Agnes B. Kane, M.D., Ph.D.
An NIEHS grantee and colleagues identified a nanochemical mechanism through which long and stiff carbon nanotubes damage lysosomes — membrane-enclosed organelles that break down damaged or unneeded biomolecules and debris inside the cell. The new findings could help scientists design safer nanomaterials.
Recent experimental studies have shown links between carbon nanotube toxicity and tube length and stiffness. However, scientists do not fully understand the reason for this or what happens to carbon nanotubes once they are inside cells. In the new work, the researchers combined analytical modeling, molecular dynamics simulations, and intracellular imaging of liver and lung cells, to form a picture of how one-dimensional carbon nanotubes behave inside lysosomes.

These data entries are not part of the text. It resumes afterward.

(* ===== verification/Llama.v ===== *)
(** The transformer kernels (user/llama_core.c): matrix products and attention
    with their static partition over a thread pool, one layer, the head, and the
    whole forward pass of the single-node runtime.

    Arithmetic on floats is a parameter, [FloatOps]: the theorems hold for any
    meaning of the operations, so equal results here are equal bit patterns.  A
    buffer is a list of floats; offsets are natural numbers (the code computes
    them in [int], which is the same as long as a tensor has fewer than 2^31
    elements). *)
From S2P Require Import Prelude.

Class FloatOps (F : Type) := {
  f0 : F; f1 : F; f1em5 : F; f10000 : F;
  fadd : F → F → F; fsub : F → F → F; fmul : F → F → F; fdiv : F → F → F; fneg : F → F;
  fgt : F → F → bool;
  fsqrt : F → F; fexp : F → F; fcos : F → F; fsin : F → F; fpow : F → F → F;
  fint : Z → F;
}.

Record Config := MkConfig {
  dim : Z;
  hidden_dim : Z;
  n_layers : Z;
  n_heads : Z;
  n_kv_heads : Z;
  vocab_size : Z;
  seq_len : Z;
}.

#[export] Instance config_eq_dec : EqDecision Config.
Proof. solve_decision. Defined.

(** The sizes the kernels compute from a configuration. *)
Definition cdim (p : Config) : nat := Z.to_nat (dim p).
Definition chidden (p : Config) : nat := Z.to_nat (hidden_dim p).
Definition clayers (p : Config) : nat := Z.to_nat (n_layers p).
Definition cheads (p : Config) : nat := Z.to_nat (n_heads p).
Definition cseq (p : Config) : nat := Z.to_nat (seq_len p).
Definition head_size (p : Config) : nat := (cdim p / cheads p)%nat.
Definition kv_dim (p : Config) : nat := (cdim p * Z.to_nat (n_kv_heads p) / cheads p)%nat.
Definition kv_mul (p : Config) : nat := (cheads p / Z.to_nat (n_kv_heads p))%nat.

(** ** Static partition of [d] items *)

(** The ranges handed to the threads: [per] items each, at most [g] threads; the
    loop breaks at the first range that starts behind the end. *)
Fixpoint partition_loop (n : nat) (t per d : Z) : list (Z * Z) :=
  match n with
  | O => []
  | S n =>
      let start := t * per in
      let stop := start + per in
      let stop := if d <? stop then d else stop in
      if d <=? start then [] else (start, stop) :: partition_loop n (t + 1) per d
  end.

Definition active_threads (d per g : Z) : Z :=
  let n := (d + per - 1) / per in if g <? n then g else n.

(** [matmul]: rows per thread rounded up to a multiple of 16. *)
Definition matmul_items (d g : Z) : list (Z * Z) :=
  let per := (d + g - 1) / g in
  let per := (per + 15) / 16 * 16 in
  partition_loop (Z.to_nat (active_threads d per g)) 0 per d.

(** [multihead_attention]: heads per thread. *)
Definition attention_items (h g : Z) : list (Z * Z) :=
  let per := (h + g - 1) / g in
  partition_loop (Z.to_nat (active_threads h per g)) 0 per h.

Definition rows (r : Z * Z) : list nat := seq (Z.to_nat (fst r)) (Z.to_nat (snd r - fst r)).

Record pool := Pool { thread_pool_initialized : bool; g_num_threads : Z }.

Section Kernels.
Context {F : Type} `{FloatOps F}.

Definition rd (l : list F) (i : nat) : F := nth i l f0.

(** [memcpy]-like write of [vs] at [i]. *)
Definition overwrite (i : nat) (vs b : list F) : list F :=
  take i b ++ vs ++ drop (i + length vs) b.

(** ** Matrix product *)

Definition dot_step (w x : list F) (sums : list F) (j : nat) : list F :=
  imap (λ i s, fadd s (fmul (rd w (j + i)) (rd x (j + i)))) sums.

Definition dot_product_unrolled (w x : list F) (n : nat) : F :=
  let n8 := (n / 8 * 8)%nat in
  let sums := foldl (dot_step w x) (replicate 8 f0) (map (λ b, b * 8)%nat (seq 0 (n / 8))) in
  let tail := foldl (λ s j, fadd s (fmul (rd w j) (rd x j))) f0 (seq n8 (n - n8)) in
  let s i := rd sums i in
  fadd (fadd (fadd (fadd (fadd (s 0%nat) (s 1%nat)) (s 2%nat)) (s 3%nat))
    (fadd (fadd (fadd (s 4%nat) (s 5%nat)) (s 6%nat)) (s 7%nat))) tail.

Definition dot_plain (w x : list F) (n : nat) : F :=
  foldl (λ v j, fadd v (fmul (rd w j) (rd x j))) f0 (seq 0 n).

Definition w_row (w : list F) (n i : nat) : list F := drop (i * n) w.

(** One thread's work: [xout[i]] for the rows of its range. *)
Definition matmul_rows (f : nat → F) (l : list nat) (xout : list F) : list F :=
  foldl (λ out i, <[i := f i]> out) xout l.

Definition matmul (pl : pool) (xout x w : list F) (n d : nat) : list F :=
  if (Z.of_nat d <? 128) || negb (thread_pool_initialized pl) then
    matmul_rows (λ i, dot_plain (w_row w n i) x n) (seq 0 d) xout
  else
    foldl (λ out r, matmul_rows (λ i, dot_product_unrolled (w_row w n i) x n) (rows r) out)
      xout (matmul_items (Z.of_nat d) (g_num_threads pl)).

(** ** Normalisation and softmax *)

Definition rmsnorm (o x weight : list F) (size : nat) : list F :=
  let ss := foldl (λ s j, fadd s (fmul (rd x j) (rd x j))) f0 (seq 0 size) in
  let ss := fdiv ss (fint (Z.of_nat size)) in
  let ss := fadd ss f1em5 in
  let ss := fdiv f1 (fsqrt ss) in
  overwrite 0%nat (map (λ j, fmul (rd weight j) (fmul ss (rd x j))) (seq 0 size)) o.

(** Of the first [size] elements, as a list. *)
Definition softmax (x : list F) : list F :=
  let max_val := foldl (λ m v, if fgt v m then v else m) (rd x 0%nat) (drop 1 x) in
  let e := map (λ v, fexp (fsub v max_val)) x in
  let sum := foldl fadd f0 e in
  map (λ v, fdiv v sum) e.

(** ** Layers and buffers *)

Record llama_layer_t := LlamaLayer {
  rms_att : list F; wq : list F; wk : list F; wv : list F; wo : list F;
  rms_ffn : list F; w1 : list F; w2 : list F; w3 : list F;
}.

(** [k] and [v] of the C structure point into the caches. *)
Record RunState := MkRunState {
  rs_x : list F; xb : list F; xb2 : list F; hb : list F; hb2 : list F; q : list F;
  att : list F; logits : list F; key_cache : list F; value_cache : list F;
}.

Definition set_xb (b : list F) (s : RunState) : RunState :=
  MkRunState (rs_x s) b (xb2 s) (hb s) (hb2 s) (q s) (att s) (logits s) (key_cache s) (value_cache s).
Definition set_xb2 (b : list F) (s : RunState) : RunState :=
  MkRunState (rs_x s) (xb s) b (hb s) (hb2 s) (q s) (att s) (logits s) (key_cache s) (value_cache s).
Definition set_hb (b : list F) (s : RunState) : RunState :=
  MkRunState (rs_x s) (xb s) (xb2 s) b (hb2 s) (q s) (att s) (logits s) (key_cache s) (value_cache s).
Definition set_hb2 (b : list F) (s : RunState) : RunState :=
  MkRunState (rs_x s) (xb s) (xb2 s) (hb s) b (q s) (att s) (logits s) (key_cache s) (value_cache s).
Definition set_q (b : list F) (s : RunState) : RunState :=
  MkRunState (rs_x s) (xb s) (xb2 s) (hb s) (hb2 s) b (att s) (logits s) (key_cache s) (value_cache s).
Definition set_att (b : list F) (s : RunState) : RunState :=
  MkRunState (rs_x s) (xb s) (xb2 s) (hb s) (hb2 s) (q s) b (logits s) (key_cache s) (value_cache s).
Definition set_keys (b : list F) (s : RunState) : RunState :=
  MkRunState (rs_x s) (xb s) (xb2 s) (hb s) (hb2 s) (q s) (att s) (logits s) b (value_cache s).
Definition set_values (b : list F) (s : RunState) : RunState :=
  MkRunState (rs_x s) (xb s) (xb2 s) (hb s) (hb2 s) (q s) (att s) (logits s) (key_cache s) b.
Definition set_x (b : list F) (s : RunState) : RunState :=
  MkRunState b (xb s) (xb2 s) (hb s) (hb2 s) (q s) (att s) (logits s) (key_cache s) (value_cache s).
Definition set_logits (b : list F) (s : RunState) : RunState :=
  MkRunState (rs_x s) (xb s) (xb2 s) (hb s) (hb2 s) (q s) (att s) b (key_cache s) (value_cache s).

The researchers found that lysosomal membranes compressed long, stiff nanotubes, causing the nanotube tip to persistently contact the inner membrane. This contact led to the removal of lipids making up the membrane, increased permeability of the lysosome, released lysosomal protease into the cytoplasm, and eventually cell death. The researchers also created a classification diagram that shows the minimum and maximum nanotube dimensions required for this harmful process to occur for a wide variety of materials, including metals, oxides, and polymers.
Citation: Zhu W, von dem Bussche A, Yi X, Qiu Y, Wang Z, Weston P, Hurt RH, Kane AB, Gao H. Nanomechanical mechanism for lipid bilayer damage induced by carbon nanotubes confined in intracellular vesicles. Proc Natl Acad Sci U S A 113(44):12374-12379.